First install make and libpng then type:

make

After the build finishes you will have 4 new command line programs available in the local directory:

encode render enumerate merge

Usage

The basic idea is that if you have a file of points like this:

40.711017,-74.011017
40.710933,-74.011250
40.710867,-74.011400
40.710783,-74.011483
40.710650,-74.011500
40.710517,-74.011483

or segments like this:

40.694033,-73.987300 40.693883,-73.987083
40.693883,-73.987083 40.693633,-73.987000
40.693633,-73.987000 40.718117,-73.988217
40.718117,-73.988217 40.717967,-73.988250
40.717967,-73.988250 40.717883,-73.988433
40.717883,-73.988433 40.717767,-73.988550

you can index them by doing

cat file | ./encode -o directoryname -z 16

to encode them into a sorted quadtree in web Mercator in a new directory named directoryname, with enough bits to address individual pixels at zoom level 16.

You can then do

./render -d directoryname 10 301 385 

to dump back out the points that are part of that tile, or

./render directoryname 10 301 385 > foo.png

to make a PNG-format map tile of the data. (You need more data if you want your tile to have more than just one pixel on it though.)

Alternately, if you want an image for a particular area of the earth instead of just one tile, you can do

./render -A -- directoryname zoom minlat minlon maxlat maxlon > foo.png

The "--" is because otherwise getopt will complain about negative numbers in the latitudes or longitudes. For example you could use

./render -A -- dots.dm 12 37.192596 -122.811526 38.070528 -121.702961 > sf.png

to generate an image of the San Francisco Bay Area at zoom level 12 from the encoded data in dots.dm.

The point indexing is inspired by Brandon Martin-Anderson's Census Dotmap. The vector indexing is along similar lines but uses a hierarchy of files for vectors that fit in different zoom levels, and I don't know if anybody else does it that way.

Rendering assumes it can mmap an entire copy of the file into the process address space, which isn't going to work for large files on 32-bit machines. Performance, especially at low zoom levels, will be much better if the file actually fits in memory instead of having to be swapped in.

Merging files

encode will only write to a brand new file. If you want to add data to an existing file, the way to do it is to create a new file with encode and then use merge to combine the old and the new.
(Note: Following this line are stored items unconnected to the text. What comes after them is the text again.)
Lemma capture_fills_block_witness :
  exists snap, run_alone (handle_call (SimulatedTelemetry Telemetry_default) 7) capture snap_pool =
      (Val snap, snap_pool) /\
    expected_txs snap = 2 /\ min_tip snap = 5 /\ gas_used_for_next_block snap = 42000.
Proof.
  assert (sum_gas snap_pool (priority_queue snap_pool) < 2 ^ 64) as H1 by (vm_compute; reflexivity).
  assert (Z.of_nat (length (priority_queue snap_pool)) < 2 ^ 64) as H2 by (vm_compute; reflexivity).
  destruct (capture_fills_block (SimulatedTelemetry Telemetry_default) 7 snap_pool snap_pool_ok H1 H2)
    as (snap & chosen & Hrun & _).
  exists snap. split; [exact Hrun|].
  assert (fst (run_alone (handle_call (SimulatedTelemetry Telemetry_default) 7) capture snap_pool) =
    Val snap) as Hsnap by (rewrite Hrun; reflexivity).
  revert Hsnap. vm_compute. intros [= <-]. split; [reflexivity|split; reflexivity].
Defined.

Lemma capture_typed_witness :
  wp (handle_protocol 100000 30000000) capture tt (fun snap _ =>
    expected_txs snap <= marketable_count snap) /\
  (forall p, ~ gas_overflow 100000 30000000 p).
Proof.
  split; [|intros p (_ & _ & Hle); lia]. apply (wp_mono _ _ _ (fun snap _ =>
    snapshot_typed snap /\
    gas_used_for_next_block snap <= snap_capacity snap /\
    expected_txs snap <= marketable_count snap /\
    0 <= next_block_fill_percent snap <= 100 /\
    0 <= marketable_utilization snap <= 100 /\
    (length (ranked_rows snap) <= MAX_ROWS)%nat)).
  - apply capture_typed; lia.
  - intros snap _ (_ & _ & H & _). exact H.
Defined.
End witnesses.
$ cat newdata | encode -o new.dm
$ merge -o combined.dm old.dm new.dm

merge also has an option, -u, to eliminate duplicates between the source files while merging them.

Generating a tileset

The enumerate and render programs work together to generate a tileset for whatever area there is data for. If you do, for example,

$ enumerate -z14 dirname | xargs -L1 -P8 ./render -o tiles/dirname

enumerate will output a list of all the zoom/x/y combinations that appear in dirname through zoom 14, and xargs will invoke render on each of these to generate the tiles into tiles/dirname.
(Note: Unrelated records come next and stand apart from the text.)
(* ===== verification/CliShutdown.v ===== *)
(** * The end of the command-line tool ([crates/mempooloracle/examples/cli_tool.rs])

    [main] stores true in the stop flag when the view has returned, and
    [Runtime::shutdown] joins the simulator's thread and then the tracker's.
    The first join returns because the simulator looks at the flag often
    enough: its protocol [prompt_protocol] bounds the events between two
    loads, which bounds the events after the store under every environment.
    The second returns because the simulator's sender is then dropped: the
    tracker's loop ends with its channel ([tracker_run]). *)

From S2P Require Import Prelude Prog Float64 Mempool CliSnapshot CliLoops Simulation.

(** ** Looking at the flag *)

(** The events between two loads of the flag. *)
Definition LOAD_GAP : nat := 4.

(** The events left until the flag must be loaded again; [None] once a load
    has found it set, after which no event is allowed. *)
Definition prompt_protocol : protocol SimE (option nat) := {|
  may := fun X e q =>
    match q with
    | None => False
    | Some gap => match e with SLoop _ LoadStop => True | _ => (0 < gap)%nat end
    end;
  answers := fun X e q x => True;
  next_state := fun X e q x =>
    match e in SimE X return X -> option nat with
    | SLoop _ e =>
        match e in LoopE X return X -> option nat with
        | LoadStop => fun stop : bool => if stop then None else Some LOAD_GAP
        | _ => fun _ => pred <$> q
        end
    | SSend _ => fun _ => pred <$> q
    | SPublish _ => fun _ => pred <$> q
    end x;
  may_crash := fun _ _ => True;
|}.

(** Between two rounds, or two transactions. *)
Definition has_left (n : nat) (q : option nat) : Prop := exists gap, q = Some gap /\ (n <= gap)%nat.

Section simulator.
Context `{BuildProfile}.

(** A value or a panic of an unchecked operation, then the rest. *)
Lemma wp_lifted {E Q A B} (P : protocol E Q) (r : run A) (f : A -> Prog E B) q Φ :
  (forall p, may_crash P p q) -> (forall a, wp P (f a) q Φ) -> wp P (lift r ≫= f) q Φ.
Proof. intros Hp Hf. by destruct r as [a|p]; simpl. Qed.

Lemma send_pending_prompt k st q :
  has_left 2 q ->
  wp prompt_protocol (send_pending k st) q (fun o q' => match o with Some _ => has_left 2 q' | None => True end).
Proof.
  revert st q. induction k as [|k IH]; intros st q Hq; [exact Hq|].
  destruct Hq as (gap & -> & Hgap).
  split; [done|]. intros [|] _; [done|]. simpl.
  split; [unfold LOAD_GAP; lia|]. intros [|] _; [|done]. simpl.
  apply wp_lifted; [done|]. intros t. split; [simpl; lia|]. intros [] _. simpl.
  apply wp_lifted; [done|]. intros n. apply IH. exists 2%nat. split; [done|lia].
Qed.

Lemma should_stop_loop_prompt fuel started duration q :
  has_left 1 q ->
  wp prompt_protocol (embed SLoop (should_stop_loop fuel started duration)) q
    (fun stop q' => if stop : bool then True else q' = Some LOAD_GAP).
Proof.
  revert q. induction fuel as [|fuel IH]; intros q (left & -> & Hgap); [done|].
  split; [simpl; lia|]. intros now _. simpl. destruct (_ <? _).
  - split; [done|]. intros [|] _; [done|]. simpl.
    split; [unfold LOAD_GAP; lia|]. intros now' _. simpl. split; [lia|]. intros [] _.
    apply IH. exists 2%nat. split; [done|lia].
  - split; [done|]. by intros [|] _.
Qed.

Lemma simulate_round_prompt st q :
  has_left 0 q ->
  wp prompt_protocol (simulate_round st) q
    (fun o q' => match o with Some _ => has_left 0 q' | None => True end).
Proof.
  intros (gap & -> & _). event stop Hstop. destruct stop; [done|].
  eapply wp_bind_mono; [apply (send_pending_prompt 10); exists LOAD_GAP; split; [done|unfold LOAD_GAP; lia]|].
  intros [st1|] q1 Hq1; [|done]. destruct Hq1 as (gap1 & -> & Hgap).
  eapply wp_bind_mono.
  { unfold should_stop_for. event started Hst; [simpl; lia|].
    apply (should_stop_loop_prompt _ started). exists (pred gap1). split; [done|lia]. }
  intros [|] q2 Hq2; [done|]. cbn beta iota in Hq2. subst q2.
  apply wp_lifted; [done|]. intros [block telemetry].
  event u Hu; [simpl; unfold LOAD_GAP; lia|]. event ok Hok; [simpl; unfold LOAD_GAP; lia|].
  destruct ok; [|done].
  apply wp_lifted; [done|]. intros number. exists 2%nat. split; [done|lia].
Qed.

Lemma simulate_from_prompt n st q :
  has_left 0 q -> wp prompt_protocol (simulate_from n st) q (fun _ _ => True).
Proof.
  revert st q. induction n as [|n IH]; intros st q Hq; [done|].
  eapply wp_bind_mono; [by apply simulate_round_prompt|]. intros [st1|] q1 Hq1; [by apply IH|done].
Qed.

End simulator.

(** ** After the store

    [flag] reads the stop flag in a state of the environment; [counted] counts
    the events that start while it is set. *)
Section environment.
Context {S : Type} (handle : forall X, SimE X -> S -> run (X * S)) (flag : S -> bool).

Definition counted X (e : SimE X) (s : S * nat) : run (X * (S * nat)) :=
  '(x, s') ← handle X e s.1;
  Val (x, (s', if flag s.1 then Datatypes.S s.2 else s.2)).

(** A load answers with the flag, which nobody clears. *)
Record flag_sane : Prop := {
  load_answers : forall s b s', handle _ (SLoop _ LoadStop) s = Val (b, s') -> b = flag s;
  never_cleared : forall X (e : SimE X) s x s', handle X e s = Val (x, s') -> flag s = true -> flag s' = true;
}.

(** The events after the store that are still possible. *)
Definition within (s : S * nat) (q : option nat) : Prop :=
  (flag s.1 = false -> s.2 = 0%nat) /\
  match q with
  | Some gap => (s.2 + gap <= LOAD_GAP)%nat
  | None => (s.2 <= LOAD_GAP + 1)%nat
  end.

Lemma counted_step (Hflag : flag_sane) X (e : SimE X) s q :
  within s q -> may prompt_protocol e q ->
  match counted X e s with
  | Val (x, s') => answers prompt_protocol e q x /\ within s' (next_state prompt_protocol e q x)
  | Panic r => may_crash prompt_protocol r q
  end.
Proof.
  intros [Hz Hw] Hm. unfold counted. destruct s as [s k]. simpl in *.
  destruct (handle X e s) as [[x s']|r] eqn:He; simpl; [|done]. split; [done|].
  pose proof (never_cleared Hflag X e s x s' He) as Hstay.
  destruct q as [gap|]; [|done].
  assert (flag s' = false -> flag s = false) as Hback by (destruct (flag s); [intros Hs; by rewrite Hstay in Hs|done]).
  destruct e as [X [| |d]|event|telemetry]; simpl in *.
  2: { pose proof (load_answers Hflag s x s' He) as ->. destruct (flag s) eqn:Hs; split; simpl;
         intros; unfold LOAD_GAP in *; try rewrite Hz by done; try lia. rewrite Hstay in *; done. }
  all: destruct (flag s) eqn:Hs; split; simpl; intros; try lia; auto.
  all: rewrite Hstay in *; done.
Qed.

End environment.

(** the simulator stops when it is told to, whatever its environment
    does: after the flag is set it performs at most five more events (a sleep
    of at most 100 ms among them), however many rounds it would still have
    run, so that the join in [shutdown] returns. *)
Theorem simulator_stops `{BuildProfile} {S : Type} (handle : forall X, SimE X -> S -> run (X * S))
    (flag : S -> bool) n s :
  flag_sane handle flag ->
  ((run_alone (counted handle flag) (simulate_blockchain n) (s, 0%nat)).2.2 <= LOAD_GAP + 1)%nat.
Proof.
  intros Hflag.
  assert (within flag (s, 0%nat) (Some LOAD_GAP)) as Hstart by by split.
  pose proof (wp_run_alone (counted handle flag) prompt_protocol (within flag) (counted_step handle flag Hflag)
    (simulate_blockchain n) (s, 0%nat) (Some LOAD_GAP) (fun _ _ => True) Hstart) as Hrun.
  specialize (Hrun (simulate_from_prompt n _ (Some LOAD_GAP) (ex_intro _ LOAD_GAP (conj eq_refl (Nat.le_0_l _))))).
  destruct (run_alone _ _ _) as [[o|r] [s' k]]; destruct Hrun as ([gap|] & [_ Hw] & _); simpl in *; unfold LOAD_GAP in *; lia.
Qed.

(** ** A witness *)

Section witnesses.
#[local] Instance shutdown_ci_checks : BuildProfile := true.

(** An environment whose state counts its events, a hundred milliseconds
    each; the flag is set at the thirtieth. *)
Definition demo_flag (events : Z) : bool := 30 <=? events.

Definition demo_env X (e : SimE X) (events : Z) : run (X * Z) :=
  match e in SimE X return run (X * Z) with
  | SLoop _ e =>
      match e in LoopE X return run (X * Z) with
      | Now => Val (events * 100 * MILLIS, events + 1)
      | LoadStop => Val (demo_flag events, events + 1)
      | Sleep _ => Val (tt, events + 1)
      end
  | SSend _ => Val (true, events + 1)
  | SPublish _ => Val (tt, events + 1)
  end.

Lemma demo_env_sane : flag_sane demo_env demo_flag.
Proof.
  split; [by intros s b s' [= <- _]|]. unfold demo_flag.
  intros X e s x s' He Hs. apply Z.leb_le in Hs. apply Z.leb_le.
  destruct e as [X [| |d]|event|telemetry]; simpl in He; injection He as _ <-; lia.
Qed.

Lemma simulator_stops_witness :
  ((run_alone (counted demo_env demo_flag) (simulate_blockchain 100) (0%Z, 0%nat)).2.2 <= 5)%nat.
Proof. exact (simulator_stops demo_env demo_flag 100 0 demo_env_sane). Defined.
End witnesses.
You can enumerate a single zoom by specifying both -z and -Z for maximum and minimum. So if you want just z12, enumerate -z12 -Z12.

The -P8 makes xargs invoke 8 instances of render at a time. If you have a different number of CPU cores, a different number may work out better.

If you want to filter the output of render, for example through pngquant to reduce the number of colors, you can do it by having xargs invoke a subshell.

$ enumerate -z8 dirname | xargs -L1 -P8 sh -c 'mkdir -p tiles/dirname/$2/$3; render $1 $2 $3 $4 | pngquant 32 > tiles/dirname/$2/$3/$4.png' dummy

The dummy argument is important because sh -c eats the first argument after the command.

Adding color to data

The syntax for color is kind of silly, but it works, so I had better document it.

Colors are denoted by distance around the color wheel. The brightness and saturation are part of the density rendering; the color only controls the hue.

If you want to have 256 possible hues, that takes 8 bits to encode, so you need to say

encode -m8

to give space in each record for 8 bits of metadata. Each input record, in addition to the location, also then needs to specify what color it should be, and the format for that looks like

40.711017,-74.011017 :0
40.710933,-74.011250 :85
40.710867,-74.011400 :170

to make the first one red, the second one green, and the third one blue. And then when rendering, you do

render -C256

to say that it should use the metadata as 256ths of the color wheel.


Options to render

Input file, zoom level, and bounds

The basic form is

render dir zoom x y

to render the specified tile into a PNG file on the standard output.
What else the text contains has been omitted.